The Authenticator, National Theatre, Review

****

Winsome Pinnock tells a good backstory. This is a deft tool because Pinnock’s plays are built on a foundation of big histories. Combining a historical backstory with a lineup of fierce female characters, Pinnock, in The Authenticator, pointedly addresses the popular saying “history is written by the victors”. That there are victors in relation to historicity tells us that there are human costs to telling a story. Every human story has different perspectives, in essence a story of winners and losers, where the loser’s perspective never surfaces. The worst losers historically, we know, have been disenfranchised black women. It is these black women, and their stories within the history of slavery and colonialism, that Pinnock seeks to recompense in her plays. 

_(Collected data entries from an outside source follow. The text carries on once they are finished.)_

(** * Xception graph assembly (diagtomodel/xception/xception.py)

    A shallow embedding of the functions that assemble the Xception network
    out of Keras layers, and the properties of the assembled graph.

    The Keras layers themselves are not part of the repository.  A layer is
    recorded as a value of [Layer] carrying the keyword arguments the source
    passes; calling a layer on tensors appends one node to the construction
    log and returns a fresh tensor handle.  What the constructor and the call
    of a layer do is a parameter of the development ([Primitives]).  An
    [Engine] stands for the primitives whose calls follow the shape rule the
    specification gives, and leaves open whether a constructor raises on its
    arguments. *)

From Stdlib Require Import ZArith List String Bool Lia Arith Morphisms Setoid.
Import ListNotations.
Open Scope string_scope.
Open Scope list_scope.
Open Scope Z_scope.

Set Implicit Arguments.

(** ** Data model *)

(** A static shape: one entry per axis, [None] for an unbound axis (the batch
    axis of a placeholder). *)
Definition Shape := list (option Z).

(** A tensor handle: the position of the node that produced it in the
    construction log, and its static shape. *)
Record Tensor := mkTensor { tid : nat; shape : Shape }.

(** The layers the module imports from [tensorflow.keras.layers], each with
    the keyword arguments the source passes to it. *)
Inductive Layer :=
| Input (shape : list Z)
| Activation (activation : string)
| Conv2D (filters : Z) (kernel_size strides : Z * Z) (padding : string) (use_bias : bool)
| SeparableConv2D (filters : Z) (kernel_size strides : Z * Z) (padding : string) (use_bias : bool)
| BatchNormalization
| MaxPool2D (pool_size strides : Z * Z) (padding : string)
| Add
| GlobalAveragePooling2D
| Dense (units : Z).

(** One call of a layer on its input tensors. *)
Record Node := mkNode { node_layer : Layer; node_inputs : list Tensor; node_output : Tensor }.

(** The construction log: every node built so far, oldest first. *)
Definition Graph := list Node.

(** [tensorflow.keras.models.Model(inputs=..., outputs=..., name=...)]. *)
Record Model := mkModel { inputs : Tensor; outputs : Tensor; name : string }.

(** What a build can raise.  [ValueError] is the exception raised by the
    module's own code; the two others come from a layer primitive: its
    constructor refusing its arguments, or its call refusing its inputs. *)
Inductive Error :=
| ValueError (msg : string)
| LayerError (l : Layer) (msg : string)
| ShapeError (l : Layer) (input_shapes : list Shape).

(** ** Decidable equality on the data *)

Definition dim_eqb (a b : option Z) : bool :=
  match a, b with
  | None, None => true
  | Some x, Some y => Z.eqb x y
  | _, _ => false
  end.

Fixpoint shape_eqb (s t : Shape) : bool :=
  match s, t with
  | [], [] => true
  | a :: s', b :: t' => dim_eqb a b && shape_eqb s' t'
  | _, _ => false
  end.

Definition is_add (l : Layer) : bool :=
  match l with Add => true | _ => false end.

Definition is_conv2d (l : Layer) : bool :=
  match l with Conv2D _ _ _ _ _ => true | _ => false end.

Definition is_separable_conv2d (l : Layer) : bool :=
  match l with SeparableConv2D _ _ _ _ _ => true | _ => false end.

Definition is_batch_norm (l : Layer) : bool :=
  match l with BatchNormalization => true | _ => false end.

Definition count_layers (p : Layer -> bool) (ls : list Layer) : nat :=
  List.length (filter p ls).

(** ** Output shapes of the layer primitives *)

(** Ceiling of [d / s]. *)
Definition ceil_div (d s : Z) : Z := - ((- d) / s).

(** Modelled from the spec: the spatial size under "same" padding, which the
    specification gives as [ceil(dim/stride)]; an unbound axis stays unbound. *)
Definition same_dim (d : option Z) (stride : Z) : option Z :=
  option_map (fun n => ceil_div n stride) d.

(** Modelled from the spec: the output shape of each layer primitive, which
    the source takes from Keras.  A convolution or pooling with "same" padding
    maps [[b; h; w; c]] to [[b; ceil(h/sh); ceil(w/sw); c']] with [c'] the
    filter count (the channel count is kept by pooling); normalization and
    activation keep the shape; an addition needs its operands to have
    identical shapes; global average pooling drops the two spatial axes; a
    dense layer replaces the last axis by its unit count.  [None] when the
    shape is not computable from these rules. *)
Definition infer_shape (l : Layer) (ins : list Shape) : option Shape :=
  match l, ins with
  | Input s, [] => Some (None :: map Some s)
  | Activation _, [s] => Some s
  | BatchNormalization, [s] => Some s
  | Conv2D f _ st pad _, [[b; h; w; _]]
  | SeparableConv2D f _ st pad _, [[b; h; w; _]] =>
      if String.eqb pad "same"
      then Some [b; same_dim h (fst st); same_dim w (snd st); Some f]
      else None
  | MaxPool2D _ st pad, [[b; h; w; c]] =>
      if String.eqb pad "same"
      then Some [b; same_dim h (fst st); same_dim w (snd st); c]
      else None
  | Add, [s; t] => if shape_eqb s t then Some s else None
  | GlobalAveragePooling2D, [[b; _; _; c]] => Some [b; c]
  | Dense u, [[b; _]] => Some [b; Some u]
  | _, _ => None
  end.

(** ** The engine and the build monad *)

(** The part of Keras the module relies on and does not contain: what a
    layer constructor does with its arguments.  [layer_init l = Some msg]
    when constructing [l] raises with message [msg]. *)
Class Engine := { layer_init : Layer -> option string }.

(** The layer primitives at large.  Constructing [l] when the log is [g]
    raises with message [msg] when [prim_init g l = Some msg]; calling the
    constructed layer on [ins] raises when [prim_call g l ins = None] and
    otherwise returns a tensor of the shape given.  Both may depend on
    everything built so far. *)
Class Primitives := {
  prim_init : Graph -> Layer -> option string;
  prim_call : Graph -> Layer -> list Tensor -> option Shape
}.

(** The primitives of an engine: the constructors of the engine, and calls
    that follow the shape rule of the specification. *)
#[global] Instance of_engine (E : Engine) : Primitives :=
  {| prim_init := fun _ l => layer_init l;
     prim_call := fun _ l ins => infer_shape l (map shape ins) |}.

Coercion of_engine : Engine >-> Primitives.

(** A build step reads and extends the construction log and may raise; a
    raise keeps the nodes built before it. *)
Definition Build (A : Type) : Type := Graph -> (Error + A) * Graph.

Definition ret {A} (a : A) : Build A := fun g => (inr a, g).

Definition raise {A} (e : Error) : Build A := fun g => (inl e, g).

Definition bind {A B} (m : Build A) (k : A -> Build B) : Build B :=
  fun g =>
    match m g with
    | (inl e, g') => (inl e, g')
    | (inr a, g') => k a g'
    end.

Notation "x <- m ;; k" := (bind m (fun x => k))
  (at level 61, m at next level, right associativity).

Definition run {A} (m : Build A) (g : Graph) : (Error + A) * Graph := m g.

(** A Python [for x in xs: s = body(x, s)] loop whose body rebinds one
    variable. *)
Fixpoint for_each {A S} (xs : list A) (body : A -> S -> Build S) (s : S) : Build S :=
  match xs with
  | [] => ret s
  | x :: xs' => s' <- body x s ;; for_each xs' body s'
  end.

(** Python's [range(n)]. *)
Definition range (n : nat) : list Z := map Z.of_nat (seq 0 n).

(** A keyword argument with a default value: [None] when the caller omits it. *)
Definition kwarg {A} (default : A) (arg : option A) : A :=
  match arg with
  | Some a => a
  | None => default
  end.

(** Python's [x in xs] on strings. *)
Definition str_in (s : string) (xs : list string) : bool :=
  existsb (String.eqb s) xs.

Section Builder.

Context {E : Primitives}.

(** Constructing a layer and calling it on [ins], as in
    [Conv2D(filters=..., ...)(conv_inputs)] or [Add()([res, entry_outputs])].  The
    constructor may raise; the call may raise; otherwise one node is appended
    and its output handle returned. *)
Definition apply_layer (l : Layer) (ins : list Tensor) : Build Tensor :=
  fun g =>
    match prim_init g l with
    | Some msg => (inl (LayerError l msg), g)
    | None =>
        match prim_call g l ins with
        | None => (inl (ShapeError l (map shape ins)), g)
        | Some s =>
            let t := mkTensor (List.length g) s in
            (inr t, g ++ [mkNode l ins t])
        end
    end.

(** ** The source functions *)

(** [convolutional_unit], lines 15-49. *)
Definition convolutional_unit (conv_inputs : Tensor) (num_filters : Z) (kernel_size : Z * Z)
    (strides : option (Z * Z)) (pre_activation post_activation : option bool)
    (conv_layer : option string) : Build Tensor :=
  let strides := kwarg (1, 1) strides in
  let pre_activation := kwarg false pre_activation in
  let post_activation := kwarg true post_activation in
  let conv_layer := kwarg "Conv2D" conv_layer in
  if negb (str_in conv_layer ["Conv2D"; "SeparableConv2D"])
  then raise (ValueError
                (String.append "conv_layer must be either Conv2D or SeparableConv2D. Found "
                               conv_layer))
  else
    conv_inputs <- (if pre_activation
                    then apply_layer (Activation "relu") [conv_inputs]
                    else ret conv_inputs) ;;
    conv_outputs <- (if String.eqb conv_layer "Conv2D"
                     then apply_layer (Conv2D num_filters kernel_size strides "same" false)
                                      [conv_inputs]
                     else if String.eqb conv_layer "SeparableConv2D"
                     then apply_layer (SeparableConv2D num_filters kernel_size strides "same" false)
                                      [conv_inputs]
                     else ret conv_inputs) ;;
    conv_outputs <- apply_layer BatchNormalization [conv_outputs] ;;
    if post_activation
    then apply_layer (Activation "relu") [conv_outputs]
    else ret conv_outputs.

Each character displays a degree of feistiness in her unique way. All the actors were stellar and their dialogue flowed seamlessly holding your attention.

A backstory of academia belies the feistiness of the all-female cast of The Authenticator. Each character displays a degree of feistiness in her unique way. All the actors were stellar and their dialogue flowed seamlessly holding your attention. Rakie Ayola as Abi the Nigerian senior academic and Sylvestra Le Touzel as Fenella (Fen) Hartford, both veterans of stage and screen, deliver commanding performances with their characters. The comedy of Fen channelled by Le Touzel glided nicely against the dignity and restraint of Abi played with precision by Ayola.

All three characters had a backstory of being chameleons, however it was Skeete who got to morph on stage before the audience.

The central character Marva, played by Cherrelle Skeete, starts off demure, and unmistakably to the audience, morphs into fierceness. A serendipitous irony was seeing Skeete on stage just after watching her play an MI5 heavy in the Apple TV UK hit series Slow Horses, with a cast led by Kristin Scott Thomas and Gary Oldman. Playing an MI5 heavy opposite Oldman and then a demure academic shows Skeete’s range as an actor. All three characters had a backstory of being chameleons, however it was Skeete who got to morph on stage before the audience.

The fourth character of the play was the set. Designed by Jon Bauser, the set morphed right before our eyes, just like the characters it supported. The metamorphosis gave the set the apt air of a spooky stately home with physical, metaphysical and historical secrets. 

Furthermore, Pinnock suggests the creative forms reparation can take.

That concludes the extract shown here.